Save liveness results for DestinationPropagation
`DestinationPropagation` needs to verify that merge candidates do not conflict with each other. This is done by verifying that a local is not live when its counterpart is written to.
To get the liveness information, the pass runs `MaybeLiveLocals` dataflow analysis repeatedly, once for each propagation round. This is quite costly, and the main driver for the perf impact on `ucd` and `diesel`. (See https://github.com/rust-lang/rust/pull/115105#issuecomment-1689205908)
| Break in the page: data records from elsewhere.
(** [float(z)] for a Python int: correctly rounded, [OverflowError] beyond
    the finite range. *)
Definition float_of_int (z : Z) : result pyfloat :=
  match float_of_Z z with
  | Finf _ => raise OverflowError "int too large to convert to float"
  | x => Ok x
  end.

(** Underscores in a numeric literal: each one must stand between two
    digits.  Returns the literal without them. *)
Fixpoint drop_underscores (prev : ascii) (l : list ascii)
  : option (list ascii) :=
  match l with
  | [] => if Ascii.eqb prev "_" then None else Some []
  | c :: r =>
      if Ascii.eqb c "_" then
        if is_digit prev then drop_underscores c r else None
      else if Ascii.eqb prev "_" && negb (is_digit c) then None
      else option_map (cons c) (drop_underscores c r)
  end.

Fixpoint take_digits (l : list ascii) : list ascii * list ascii :=
  match l with
  | c :: r =>
      if is_digit c then let '(d, t) := take_digits r in (c :: d, t)
      else ([], l)
  | [] => ([], [])
  end.

Definition digits_to_Z (l : list ascii) : Z :=
  fold_left (fun acc c => 10 * acc + digit_val c) l 0.

Definition take_sign (l : list ascii) : bool * list ascii :=
  match l with
  | "-"%char :: r => (true, r)
  | "+"%char :: r => (false, r)
  | _ => (false, l)
  end.

(** The optional exponent part; [None] when what is left is not one. *)
Definition parse_exponent (l : list ascii) : option Z :=
  match l with
  | [] => Some 0
  | c :: r =>
      if Ascii.eqb (lower_char c) "e" then
        let '(neg, r1) := take_sign r in
        match take_digits r1 with
        | ([], _) => None
        | (d, []) => Some (signed_units neg (digits_to_Z d))
        | _ => None
        end
      else None
  end.

(** A decimal literal [digits [. digits] [e [sign] digits]] of sign [neg],
    rounded to the nearest float. *)
Definition parse_decimal (neg : bool) (l : list ascii) : option pyfloat :=
  let '(ip, r1) := take_digits l in
  let '(fp, r2) :=
    match r1 with
    | "."%char :: r => take_digits r
    | _ => ([], r1)
    end in
  match (ip ++ fp)%list with
  | [] => None
  | ds =>
      match parse_exponent r2 with
      | None => None
      | Some x =>
          let m := digits_to_Z ds in
          let e := x - Z.of_nat (List.length fp) in
          Some (if 0 <=? e
                then fround neg (m * 10 ^ e * unit_scale) 1
                else fround neg (m * unit_scale) (10 ^ (- e)))
      end
  end.

Definition parse_ascii_float (text : list ascii) : option pyfloat :=
  match drop_underscores " " (strip text) with
  | None => None
  | Some l =>
      let '(neg, body) := take_sign l in
      let word := string_of_list_ascii (map lower_char body) in
      if (word =? "inf")%string || (word =? "infinity")%string
      then Some (Finf neg)
      else if (word =? "nan")%string then Some Fnan
      else parse_decimal neg body
  end.

Definition parse_float (s : string) : option pyfloat :=
  match ascii_of_chars (utf8_decode (list_ascii_of_string s)) with
  | None => None
  | Some text => parse_ascii_float text
  end.

(** [repr(s)]: the text between single quotes (double quotes when it has a
    single quote and no double one), with the backslash, the quote and the
    characters that are not printable escaped.  Beyond ASCII, the controls
    and the white space are escaped; the other characters are taken to be
    printable, which Python decides by its character database. *)
Definition hex_digit (n : Z) : ascii :=
  ascii_of_nat (Z.to_nat (if n <? 10 then 48 + n else 87 + n)).

Definition hex2 (n : Z) : string :=
  String (hex_digit (n / 16)) (String (hex_digit (n mod 16)) EmptyString).

Definition repr_char (quote : ascii) (ch : string) : string :=
  match utf8_decode (list_ascii_of_string ch) with
  | [Some c] =>
      if c =? 92 then "\\"
      else if c =? byte_val quote then String "\" (String quote EmptyString)
      else if c =? 9 then "\t"
      else if c =? 10 then "\n"
      else if c =? 13 then "\r"
      else if (c <? 32) || (c =? 127) || ((128 <=? c) && (c <? 161))
      then "\x" ++ hex2 c
      else if existsb (Z.eqb c) unicode_spaces
      then "\u" ++ hex2 (c / 256) ++ hex2 (c mod 256)
      else ch
  | _ => ch
  end.

Definition has_char (c : ascii) (s : string) : bool :=
  existsb (Ascii.eqb c) (list_ascii_of_string s).

Definition dquote : ascii := "034"%char.

Definition py_repr (s : string) : string :=
  let quote :=
    if has_char "'" s && negb (has_char dquote s) then dquote
    else "'"%char in
  String quote
    (String.concat "" (map (repr_char quote)
                           (utf8_chars (list_ascii_of_string s)))
     ++ String quote EmptyString).

(** [float(s)] for a string. *)
Definition float_of_string (s : string) : result pyfloat :=
  match parse_float s with
  | Some x => Ok x
  | None => raise ValueError ("could not convert string to float: " ++ py_repr s)
  end.

(** ** Python values

    The values [json()] can return (and [None]).  A dict is an association
    list, read through the first binding of a key. *)

#[warnings="-register-all"]
Inductive pyval : Type :=
| PNone
| PBool (b : bool)
| PInt (z : Z)
| PFloat (x : pyfloat)
| PStr (s : string)
| PList (l : list pyval)
| PDict (d : list (string * pyval)).

Fixpoint lookup (key : string) (d : list (string * pyval)) : option pyval :=
  match d with
  | [] => None
  | (k, v) :: r => if (k =? key)%string then Some v else lookup key r
  end.

(** [type(v).__name__] *)
Definition type_name (v : pyval) : string :=
  match v with
  | PNone => "NoneType"
  | PBool _ => "bool"
  | PInt _ => "int"
  | PFloat _ => "float"
  | PStr _ => "str"
  | PList _ => "list"
  | PDict _ => "dict"
  end.

(** [bool(v)] *)
Definition truthy (v : pyval) : bool :=
  match v with
  | PNone => false
  | PBool b => b
  | PInt z => negb (z =? 0)
  | PFloat x => float_truthy x
  | PStr s => negb (s =? "")%string
  | PList l => match l with [] => false | _ => true end
  | PDict d => match d with [] => false | _ => true end
  end.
In order to mitigate this cost, this PR proposes to save the result of the analysis into a `SparseIntervalMatrix`, and mirror merges of locals into that matrix: `liveness(destination) := liveness(destination) union liveness(source)`.
<details>
<summary>Proof</summary>
We denote by `'` all the quantities of the transformed program. Let $\varphi$ be a mapping of locals, which maps `source` to `destination`, and is identity otherwise. The exact liveness set after a statement is $out'(statement)$, and the proposed liveness set is $\varphi(out(statement))$.
Consider a statement. Suppose that the output state verifies $out' \subset phi(out)$. We want to prove that $in' \subset \varphi(in)$ where $in = (out - kill) \cup gen$, and conclude by induction.
We have 2 cases: either that statement is kept with locals renumbered by $\varphi$, or it is a tautological assignment and it removed.
1. If the statement is kept: the gen-set and the kill-set of $statement' = \varphi(statement)$ are $gen' = \varphi(gen)$ and $kill' = \varphi(kill)$ exactly.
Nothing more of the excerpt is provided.